Wednesday, October 29, 2008

Man Bites Accursed Dog Dept.

Front-page headline in today's Metro ("The free newspaper you can leave behind on the subway!"):
Metro


Well, no duh. That ain't news. Doom has never promised us anything but misery and torment in our future. That's not breaking news, that's just consistency.

Tuesday, October 28, 2008

What we have here is a failure to Communicard.

Avengers Annual #21I miss Marvel Annuals. Oh, sure, in their later years they were mostly a disappointing series of diminishing returns ("Shattershot"? Really?), but in their heyday, just after the all-reprint age and before the interlocked continuing story era, there was no better value for your summertime buck than the big double-sized Marvel Annuals featuring a told-in-one epic tale of heroes, villains, innocent bystanders and J. Jonah Jameson, all rolled into some cosmic tale that didn't interrupt the flow of the monthly series but which was probably neatly footnoted exactly where it fell into continuity. And even when the stories themselves in the Marvel Annuals weren't quite up to snuff, there were always the back-up features: pin-up panels, supporting character profiles, Official Handbook of the Marvel Universe-type bios, or pages from Wolverine's diary (Dear Diary: I kinda like Mariko, but I dunno if she likes me. Later, killed some guys.). So, if you look hard enough, there's gold in them thar annuals. The story may be pure cheese...say, Avengers Annual #21 (1992), which is a great early example of 90s excess. Check out all those new characters introduced on the cover: Raa! (or is that "AAA"—the mutant who repairs your car?) Ssith! (He's what you get when you cross a snake with Darth Whatisname.) Tyndar! Redwolf! Apocryphus! (Legend has it that Apocryphus probably didn't actually exist.) Sir Raston! And the ninetiesest name ever, Deathunt 9000! Say, how do you pronounce that name? Is he hunting deats, or vowing death to unts? Whatever...you know he's doing it nine thousand. Now that all these guys are such major and popular players in the Marvel Universe, isn't it fun to see where they got their start?
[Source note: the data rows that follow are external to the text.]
Definition size (s : state) : Z := m_size (arr s).
Definition capacity (s : state) : Z := m_capacity (arr s).
Definition element_size : Z := sizeof.
Definition empty (s : state) : bool := size s =? 0.
Definition at_ (n : Z) : ST state V :=
  assert (fun s => n <? size s);;; let* b := the_block in load (Cell b n).
Definition back : ST state V := let* s := st_get in at_ (u64 (size s - 1)).

Definition chop (pos : Z) : ST state unit :=
  assert (fun s => pos <? size s);;;
  let* s := st_get in
  (if has_trivial_destructor then st_ret tt
   else let* b := the_block in for_each (seqZ pos (size s - pos)) (destroy b));;;
  set_size pos.
Definition clear : ST state unit :=
  let* s := st_get in if (empty s : bool) then st_ret tt else chop 0.

(** The block that [alloc_root] gives for [bytes] bytes: the cells that fit. *)
Definition new_block (bytes : Z) : block := replicate (Z.to_nat (bytes / sizeof)) None.

Definition reserve (n : Z) : ST state bool :=
  let* s := st_get in
  if n <=? capacity s then st_ret false else
  let bytes := u64 (n * element_size) in
  if negb (alloc_root bytes) then st_ret true else
  let array := length (blocks s) in
  st_modify (fun s => MkState (blocks s ++ [new_block bytes]) (arr s));;;
  for_each (seqZ 0 (size s))
    (fun ix =>
       let* old := the_block in
       let* v := load (Cell old ix) in
       construct array ix v;;;
       (if has_trivial_destructor then st_ret tt else destroy old ix));;;
  set_arr (MkArray (Some array) (size s) n);;;
  st_ret false.

Definition min_capacity : Z := 20.
Definition expansion_factor : Z := 2.

Definition push_back (element : reference) : ST state bool :=
  let* s := st_get in
  let* oom := (if capacity s =? 0 then reserve min_capacity else st_ret false) in
  if (oom : bool) then st_ret true else
  let* s := st_get in
  let* oom := (if size s =? capacity s then reserve (u64 (capacity s * expansion_factor)) else st_ret false) in
  if (oom : bool) then st_ret true else
  let* s := st_get in
  let* b := the_block in
  set_size (u64 (size s + 1));;;
  let* v := load element in
  construct b (size s) v;;;
  st_ret false.

Definition pop_back : ST state unit :=
  assert (fun s => negb (empty s));;;
  let* s := st_get in
  (if has_trivial_destructor then st_ret tt
   else assert (fun s => u64 (size s - 1) <? size s);;;
        let* b := the_block in destroy b (u64 (size s - 1)));;;
  set_size (u64 (size s - 1)).

(** [while (n != m_size)]; the result of [push_back] is ignored. *)
Fixpoint push_until (fuel : nat) (n : Z) (val : reference) : ST state unit :=
  let* s := st_get in
  if size s =? n then st_ret tt else
  match fuel with O => st_fail | S fuel => push_back val;;; push_until fuel n val end.
Fixpoint pop_until (fuel : nat) (n : Z) : ST state unit :=
  let* s := st_get in
  if size s =? n then st_ret tt else
  match fuel with O => st_fail | S fuel => pop_back;;; pop_until fuel n end.

Definition resize (fuel : nat) (n : Z) (val : reference) : ST state unit :=
  let* s := st_get in
  if n =? size s then st_ret tt else
  if size s <? n then
    (let* oom := reserve n in
     if (oom : bool) then st_ret tt else push_until fuel n val)
  else
    (if has_trivial_destructor then st_ret tt else pop_until fuel n);;;
    set_size n.

(** The constructor from a memory root, a size and a value. *)
Definition new_array_of (fuel : nat) (n : Z) (val : reference) : ST state unit :=
  set_arr new_array;;; resize fuel n val.

(** *** The list an array stands for *)

Hypothesis sizeof_pos : 0 < sizeof.
Hypothesis alloc_limit : forall bytes, alloc_root bytes = true -> bytes < 2 ^ 63.

Definition dead (bl : block) : Prop := Forall (fun c => c = None) bl.

(** The cells of the array hold [l] and then [spare]; with a destructor, every cell
    of every block that is not an element of the array is empty. *)
Record rep (s : state) (l : list V) : Prop := {
  rep_size : size s = Z.of_nat (length l);
  rep_cap : size s <= capacity s;
  rep_bytes : capacity s * sizeof < 2 ^ 63;
  rep_cells :
    match m_array (arr s) with
    | None => capacity s = 0 /\ (has_trivial_destructor = false -> Forall dead (blocks s))
    | Some b =>
        exists spare, blocks s !! b = Some ((Some <$> l) ++ spare) /\
          capacity s <= Z.of_nat (length l + length spare) /\ 0 < capacity s /\
          (has_trivial_destructor = false ->
             dead spare /\ forall b' bl, b' <> b -> blocks s !! b' = Some bl -> dead bl)
    end;
}.

(** A counted loop with an invariant. *)
Lemma for_each_seqZ (f : Z -> ST state unit) (I : Z -> state -> Prop) lo n s :
  0 <= n -> I lo s ->
  (forall i s, lo <= i < lo + n -> I i s -> exists s', f i s = Some (tt, s') /\ I (i + 1) s') ->
  exists s', for_each (seqZ lo n) f s = Some (tt, s') /\ I (lo + n) s'.
Proof.
  revert lo s. induction n as [|n Hn IH|n] using (Z.succ_pred_induction 0); intros lo s H0 Hi Hf; [| |lia].
  - exists s. rewrite Z.add_0_r. by rewrite seqZ_nil by lia.
  - rewrite seqZ_cons by lia. destruct (Hf lo s ltac:(lia) Hi) as (s1 & Hs1 & H1).
    destruct (IH (Z.succ lo) s1 Hn) as (s' & Hs' & H'); [by rewrite <- Z.add_1_r|intros i t Hit; apply Hf; lia|].
    exists s'. replace (Z.pred (Z.succ n)) with n by lia. split.
    + cbn [for_each foldr]. unfold st_bind. by rewrite Hs1.
    + by replace (lo + Z.succ n) with (Z.succ lo + n) by lia.
Qed.

Lemma get_cell_at bs b bl i c :
  bs !! b = Some bl -> bl !! i = Some (Some c) -> get_cell bs b (Z.of_nat i) = Some c.
Proof.
  intros Hb Hi. unfold get_cell. destruct (Z.ltb_spec (Z.of_nat i) 0); [lia|].
  rewrite Hb. cbn. rewrite Nat2Z.id. by rewrite Hi.
Qed.
Lemma set_cell_at bs b bl i c :
  bs !! b = Some bl -> (i < length bl)%nat ->
  set_cell bs b (Z.of_nat i) c = Some (<[b := <[i := c]> bl]> bs).
Proof.
  intros Hb Hi. unfold set_cell. rewrite Hb. cbn. rewrite Nat2Z.id.
  destruct (Z.leb_spec 0 (Z.of_nat i)), (Z.ltb_spec (Z.of_nat i) (Z.of_nat (length bl))); first [lia|done].
Qed.

Lemma not_occupied bs b bl i c :
  bs !! b = Some bl -> bl !! i = Some c -> (has_trivial_destructor = false -> c = None) ->
  occupied bs b (Z.of_nat i) = false.
Proof.
  intros Hb Hi Hc. unfold occupied. destruct has_trivial_destructor; [done|]. cbn [negb andb].
  apply bool_decide_false. unfold get_cell. destruct (Z.ltb_spec (Z.of_nat i) 0); [lia|].
  rewrite Hb. cbn. rewrite Nat2Z.id, Hi, (Hc eq_refl). cbn. by intros [].
Qed.

(** The old block during the copy: the first [i] elements are destroyed. *)
Definition moved_from (i : nat) (bl : block) : block :=
  if has_trivial_destructor then bl else replicate i None ++ drop i bl.
(** The new block during the copy: the first [i] elements are there. *)
Definition moved_to (i : nat) (l : list V) (bl : block) : block := (Some <$> take i l) ++ drop i bl.

Lemma insert_replicate_drop (i : nat) (bl : block) :
  (i < length bl)%nat -> <[i := None]> (replicate i None ++ drop i bl) = replicate (S i) None ++ drop (S i) bl.
Proof.
  intros Hi. destruct (lookup_lt_is_Some_2 bl i Hi) as [c Hc]. rewrite (drop_S _ _ _ Hc).
  rewrite insert_app_r_alt by (rewrite length_replicate; lia). rewrite length_replicate, Nat.sub_diag. cbn [list_insert insert].
  by rewrite replicate_S_end, <- (assoc_L app).
Qed.
Lemma insert_fmap_take (i : nat) (l : list V) v (bl : block) :
  l !! i = Some v -> (i < length bl)%nat ->
  <[i := Some v]> ((Some <$> take i l) ++ drop i bl) = (Some <$> take (S i) l) ++ drop (S i) bl.
Proof.
  intros Hv Hi. destruct (lookup_lt_is_Some_2 bl i Hi) as [c Hc]. rewrite (drop_S _ _ _ Hc).
  pose proof (lookup_lt_Some _ _ _ Hv).
  rewrite insert_app_r_alt by (rewrite length_fmap, length_take; lia).
  rewrite length_fmap, length_take, Nat.min_l, Nat.sub_diag by lia. cbn [list_insert insert].
  by rewrite (take_S_r _ _ _ Hv), fmap_app, <- (assoc_L app).
Qed.

(** One round of the copy in [reserve]. *)
Definition copy_round (array : nat) (ix : Z) : ST state unit :=
  let* old := the_block in
  let* v := load (Cell old ix) in
  construct array ix v;;;
  (if has_trivial_destructor then st_ret tt else destroy old ix).

Definition copying (s0 : state) (b : nat) (bl : block) (fresh : block) (l : list V) (i : Z) (s : state) : Prop :=
  arr s = arr s0 /\
  blocks s = <[b := moved_from (Z.to_nat i) bl]> (blocks s0) ++ [moved_to (Z.to_nat i) l fresh].

Lemma copy_round_step s0 b l spare fresh i s :
  m_array (arr s0) = Some b -> blocks s0 !! b = Some ((Some <$> l) ++ spare) ->
  (length l <= length fresh)%nat -> dead fresh -> 0 <= i < Z.of_nat (length l) ->
  copying s0 b ((Some <$> l) ++ spare) fresh l i s ->
  exists s', copy_round (length (blocks s0)) i s = Some (tt, s') /\
    copying s0 b ((Some <$> l) ++ spare) fresh l (i + 1) s'.
Proof.
  intros Hm Hb Hlen Hfresh Hi [Ha Hs]. set (bl := (Some <$> l) ++ spare) in *.
  pose proof (lookup_lt_Some _ _ _ Hb) as Hblt.
  replace i with (Z.of_nat (Z.to_nat i)) in * by lia. set (k := Z.to_nat i) in *. rewrite !Nat2Z.id in Hs.
  replace (Z.of_nat k + 1) with (Z.of_nat (S k)) by lia.
  destruct (lookup_lt_is_Some_2 l k) as [v Hv]; [lia|].
  assert (Hblk : bl !! k = Some (Some v)).
  { unfold bl. rewrite lookup_app_l by (rewrite length_fmap; lia). by rewrite list_lookup_fmap, Hv. }
  assert (Hbk : (k < length bl)%nat) by (by apply lookup_lt_Some in Hblk).
  assert (Hmf : moved_from k bl !! k = Some (Some v)).
  { unfold moved_from. destruct has_trivial_destructor; [done|].
    rewrite lookup_app_r by (by rewrite length_replicate). by rewrite length_replicate, Nat.sub_diag, lookup_drop, Nat.add_0_r. }
  assert (Hmfl : length (moved_from k bl) = length bl).
  { unfold moved_from. destruct has_trivial_destructor; [done|]. rewrite length_app, length_replicate, length_drop. lia. }
  assert (Hmtl : length (moved_to k l fresh) = length fresh).
  { unfold moved_to. rewrite length_app, length_fmap, length_take, length_drop. lia. }
  assert (Hold : blocks s !! b = Some (moved_from k bl)).
  { rewrite Hs, lookup_app_l by (by rewrite length_insert). by apply list_lookup_insert_eq. }
  assert (Hnew : blocks s !! length (blocks s0) = Some (moved_to k l fresh)).
  { rewrite Hs, lookup_app_r by (by rewrite length_insert). by rewrite length_insert, Nat.sub_diag. }
  assert (Hfree : moved_to k l fresh !! k = Some None).
  { unfold moved_to. rewrite lookup_app_r, length_fmap, length_take, Nat.min_l, Nat.sub_diag, lookup_drop, Nat.add_0_r
      by (rewrite ?length_fmap, ?length_take; lia).
    destruct (lookup_lt_is_Some_2 fresh k) as [c Hc]; [lia|]. rewrite Hc.
    f_equal. unfold dead in Hfresh. rewrite Forall_lookup in Hfresh. by apply (Hfresh k). }
  assert (Hset : <[length (blocks s0) := <[k := Some v]> (moved_to k l fresh)]> (blocks s) =
                 <[b := moved_from k bl]> (blocks s0) ++ [moved_to (S k) l fresh]).
  { rewrite Hs, insert_app_r_alt by (by rewrite length_insert). rewrite length_insert, Nat.sub_diag.
    cbn [list_insert insert]. unfold moved_to. by rewrite insert_fmap_take by (done || lia). }
  unfold copy_round, st_bind, the_block, load, construct. rewrite Ha, Hm. cbn [mbind option_bind deref].
  rewrite (get_cell_at _ _ _ _ _ Hold Hmf). cbn [mbind option_bind].
  rewrite (not_occupied _ _ _ _ _ Hnew Hfree) by done.
  rewrite (set_cell_at _ _ _ _ _ Hnew), Hset by lia. cbn [mbind option_bind].
  unfold destroy, moved_from in *. unfold copying, moved_from. destruct has_trivial_destructor.
  - unfold st_ret. eexists. split; [done|]. cbn [blocks arr]. split; [done|]. by rewrite Nat2Z.id.
  - cbn [blocks arr]. set (bs := <[b := _]> (blocks s0) ++ _).
    assert (Hold' : bs !! b = Some (replicate k None ++ drop k bl)).
    { unfold bs. rewrite lookup_app_l by (by rewrite length_insert). by apply list_lookup_insert_eq. }
    rewrite (get_cell_at _ _ _ _ _ Hold' Hmf). cbn [mbind option_bind].
    rewrite (set_cell_at _ _ _ _ _ Hold') by lia. cbn [mbind option_bind].
    eexists. split; [done|]. cbn [blocks arr]. split; [done|]. rewrite Nat2Z.id.
    unfold bs. rewrite insert_app_l by (by rewrite length_insert). by rewrite list_insert_insert_eq, insert_replicate_drop.
Qed.

Lemma in_rep_bytes n : n * sizeof < 2 ^ 64 -> 0 <= n -> u64 (n * element_size) = n * sizeof.
Proof. intros. apply wrapU_small. unfold in_u, element_size. nia. Qed.
Lemma new_block_length n : 0 <= n -> length (new_block (n * sizeof)) = Z.to_nat n.
Proof. intros. unfold new_block. by rewrite length_replicate, Z.div_mul by lia. Qed.
Lemma dead_new_block bytes : dead (new_block bytes).
Proof. unfold dead, new_block. by apply Forall_replicate. Qed.
Lemma dead_replicate n : dead (replicate n None).
Proof. by apply Forall_replicate. Qed.

Lemma reserve_fits s n : n <= capacity s -> reserve n s = Some (false, s).
Proof. intros H. unfold reserve, st_bind, st_get. by destruct (Z.leb_spec n (capacity s)); [|lia]. Qed.
Lemma reserve_refused s n :
  capacity s < n -> 0 <= n -> n * sizeof < 2 ^ 64 -> alloc_root (n * sizeof) = false ->
  reserve n s = Some (true, s).
Proof.
  intros H Hn Hs Ha. unfold reserve, st_bind, st_get. destruct (Z.leb_spec n (capacity s)); [lia|].
  by rewrite in_rep_bytes, Ha by done.
Qed.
No, there's not much of real interest in Avengers Annual #21, until you flip to the back bonus pages and gape in awed wonder at a two-page info spread titled Secrets of the Avengers Communicard! For those of you who missed out on the exciting, epoch-shattering introduction of the Avengers Communicard, this is an excellent place to catch up. We're promised its "secrets," and although we will not find out the startling cosmic origin of the Avengers Communicard and the shock betrayal it will inflict upon the team in order to save its own family, we will learn how it works and why it's so very handy that even Thor had to buy himself a genuine Tandy leather calfskin wallet to keep his in. Also, his wallet-sized photo of The Bodyguard star Kevin Costner.


Avengers Communicard

Kirk had his communicator, Napoleon Solo had his "open channel D" fountain pen, Jim Rockford had his trusty answering machine, but the Avengers, most of whom didn't have a place to keep phone-call dimes in their costumes, had the Avengers Communicard: a credit-card sized personal computer and communication device that enabled them to stay in contact at all times with their teammates, the US Government, alert Jarvis if they were going to be late for dinner, or leave messages for Matt Murdock that they were in jail again for public drunkenness and needed bailing out. (Last example applies to Hercules, Wonder Man and the Beast only).


Avengers Communicard

More than just a slim-line cell phone in an age when mobiles were the size and shape of a brick, the Avengers Communicard could also activate its own personal cloaking device and turn itself into an ordinary-looking "civilian" credit card that wouldn't arouse suspicion if it was seen in the wallet of a hero's secret identity. Oh, how Hawkeye laughed and laughed after he reprogrammed Steve Rogers's Avengers Communicard to look like a Victoria's Secret frequent shopper card!


Avengers Communicard

Even if you didn't shave regularly, you could use the Avengers Communicard both as an audio and video communication device, which enabled instant satellite hookup to all major telephone and communications networks at the touch of its tiny, wee keys. Later, it would also become handy for watching YouTube videos, at least until She-Hulk ran up a thirty-two thousand dollar AT&T bill watching that sneezing panda.


Avengers Communicard

The Avengers Communicard also is an effective and power tracking and homing beacon so that the World's Mightiest can find its members at any time, anywhere. The text in the feature states that it is powerful enough to track an Avenger over 2000 miles, although this feature was drastically reduced when the Avengers accidentally burst into the MIA Iron Man's Swiss chalet during his extended weekend with Angelina Jolie. It also serves as "an entry keyboard for a powerful calculator," thus ensuring that Rick Jones can perhaps at last pass his tenth grade trigonometry exam.


Avengers Communicard

Pretty fabulous so far, don't you think? Well, the Avengers Communicard is not only all those things, but a bag o' chips besides! In fact, several hundred bags o' chips (even those Steak Nacho Doritos), because it can be used as a credit card or an ATM card that allows any Avenger to withdraw up to $2500 a day! This limit instantly rendered it useless to the Wasp for a shopping trip as she has been known to spend over $2500 a minute.


Avengers Communicard

It's also an official government ID card, so if a six-foot-six blond helmeted hammer-wielding muscled Norse god walks into your bar and demand flagons of mead, you can instantly proof him and find out that he's Sigurd McLovin from Hawaii, age 25, and it's legal to serve him a PBR.


Avengers Communicard

Also, it apparently grants you entrance into tanning booths.


Avengers Communicard

Finally, you can also use it as the ignition key for all Avengers vehicles, including the Quinjet, the sky-cycles, Jarvis's mom's 1997 Buick Skylark, and "Mister Hulk's Wild Ride" at AvengersWorld in Tampa, Florida.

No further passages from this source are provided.